The great Disney classics have been given new life with new versions updated and visible on Disney+.
By successfully casting
Their super buddies Marvel Cinematic Universe know it well: a good Disney is above all a good casting, finding the perfect actor or actress to embody a legendary character. The stroke of genius of the new Aladdin ? Hire a Will Smith in great shape to embody the Genie, and therefore find another comic style, obviously more physical and sexier than that of Robin Williams. That of Lion King and of Dumbo ? Above all, hire two fascinating directors who will be able to imprint their style on the Disney “brand”. The passion of Jon Favreau for photorealistic digital effects, brought to its climax in The Lion King new version, and the love of Tim Burton for the freaks, the dented and the anti-system (a radical discourse incidentally unheard of in a Disney) in the new Dumbo. Casting isn’t just about actors, of course.
Keeping the good songs
Disney magic is also (mostly?) musical magic. Can we redo Aladdin and The Lion King without repeating the hits by Alan Menken, Tim Rice and Elton John? Obviously: no. Already because the musicals (madmen) of Broadway have been able to reinvent them on stage without anyone finding fault – and it is therefore impossible to conceive these universes without their music. Second, because the original musicians were directly involved in the live action remakes (yes, even Hans Zimmer came back for The Lion King) to give a deep polish to classics like Hakuna Matata Where I am your best friend.
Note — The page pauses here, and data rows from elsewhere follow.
(** * BlockHeader (lib/block/blockheader.js): a shallow embedding

    The header codec of the BitcoinQuark fork of bitcore-lib: the layout
    detector, construction from a plain object, the wire codec, the compact
    target decoder, the difficulty ratio, the memoised id and the
    proof-of-work check.

    Conventions.  A JavaScript [Buffer] is a [list byte]; a number that the
    code treats as an integer is a [Z]; a [BN] (arbitrary-precision integer)
    is a [Z]; a JavaScript string is a [string].  A field that may hold
    values of several JavaScript types is a [jsval].  An exception is the
    [Throw] branch of [result]. *)

From Stdlib Require Import ZArith List Bool Lia.
From Stdlib.Strings Require Import String Ascii Byte.
From Stdlib Require Import DecimalString.
From Stdlib Require DecimalFacts DecimalPos DecimalN Nnat.
Import ListNotations.

Local Open Scope Z_scope.

(* ------------------------------------------------------------------ *)
(** ** Exceptions and the result monad *)

Inductive exn : Type :=
| TypeError        (* an unrecognised argument, a property of undefined *)
| AssertionError   (* BufferWriter.write given something that is no Buffer *)
| RangeError       (* a fixed-width integer out of range, a read past the end *)
| InvalidState.    (* $.checkState failed *)

Inductive result (A : Type) : Type :=
| Ok (a : A)
| Throw (e : exn).
Arguments Ok {A} a.
Arguments Throw {A} e.

Definition bind {A B : Type} (m : result A) (k : A -> result B) : result B :=
  match m with
  | Ok a => k a
  | Throw e => Throw e
  end.

Notation "'do' x <- m ; k" := (bind m (fun x => k))
  (at level 10, x name, m at level 100, k at level 200).
Notation "'do' ' p <- m ; k" := (bind m (fun x => let 'p := x in k))
  (at level 10, p pattern, m at level 100, k at level 200).

(* ------------------------------------------------------------------ *)
(** ** Bytes and little-endian integers *)

Definition Buffer : Type := list byte.

Definition Z_of_byte (b : byte) : Z := Z.of_N (Byte.to_N b).

Definition byte_of_Z (z : Z) : byte :=
  match Byte.of_N (Z.to_N (z mod 256)) with
  | Some b => b
  | None => x00
  end.

(** [le_bytes k n]: the [k] low-order bytes of [n], least significant first. *)
Fixpoint le_bytes (k : nat) (n : Z) : Buffer :=
  match k with
  | O => []
  | S k' => byte_of_Z (n mod 256) :: le_bytes k' (n / 256)
  end.

(** The unsigned integer a little-endian byte sequence denotes. *)
Fixpoint le_value (l : Buffer) : Z :=
  match l with
  | [] => 0
  | b :: t => Z_of_byte b + 256 * le_value t
  end.

(** BufferUtil.reverse: a reversed copy. *)
Definition reverse (b : Buffer) : Buffer := rev b.

(* ------------------------------------------------------------------ *)
(** ** Hexadecimal text *)

Definition hex_digit (n : Z) : ascii :=
  if n <? 10 then ascii_of_N (Z.to_N (48 + n))
  else ascii_of_N (Z.to_N (87 + n)).

(** The value of one hexadecimal digit, upper or lower case. *)
Definition hex_val (c : ascii) : option Z :=
  let n := Z.of_N (N_of_ascii c) in
  if (48 <=? n) && (n <=? 57) then Some (n - 48)
  else if (97 <=? n) && (n <=? 102) then Some (n - 87)
  else if (65 <=? n) && (n <=? 70) then Some (n - 55)
  else None.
By betting on the spectacular
The Lion King 2019, live-action or not ? Completely shot in digital in fact, but that doesn’t change the fact that the film wants to give the appearance of live action, of absolute photorealism and the result is literally colossal. Action sequencesAladdin bear the hallmark of its director, the English Guy Ritchie, who had already quite succeeded in his King Arthur (yes! see it again) in the same genre of popular and uninhibited, radically spectacular fantasy. arriving in town to the sound of Prince Ali, grandiose as a Disneyland parade, is not bad either but less “Ritchian”, let’s say. The flamboyant finale, almost anar, of Dumbo feverishly contrasts with that of the original. All of this goes to show that Disney doesn’t view its live-action remakes as quick-fire, name-driven money machines (orintellectual propertyas we say in theamusement), but many real films with a substantial budget and driven by a real ambition for the spectacular – and therefore for cinema.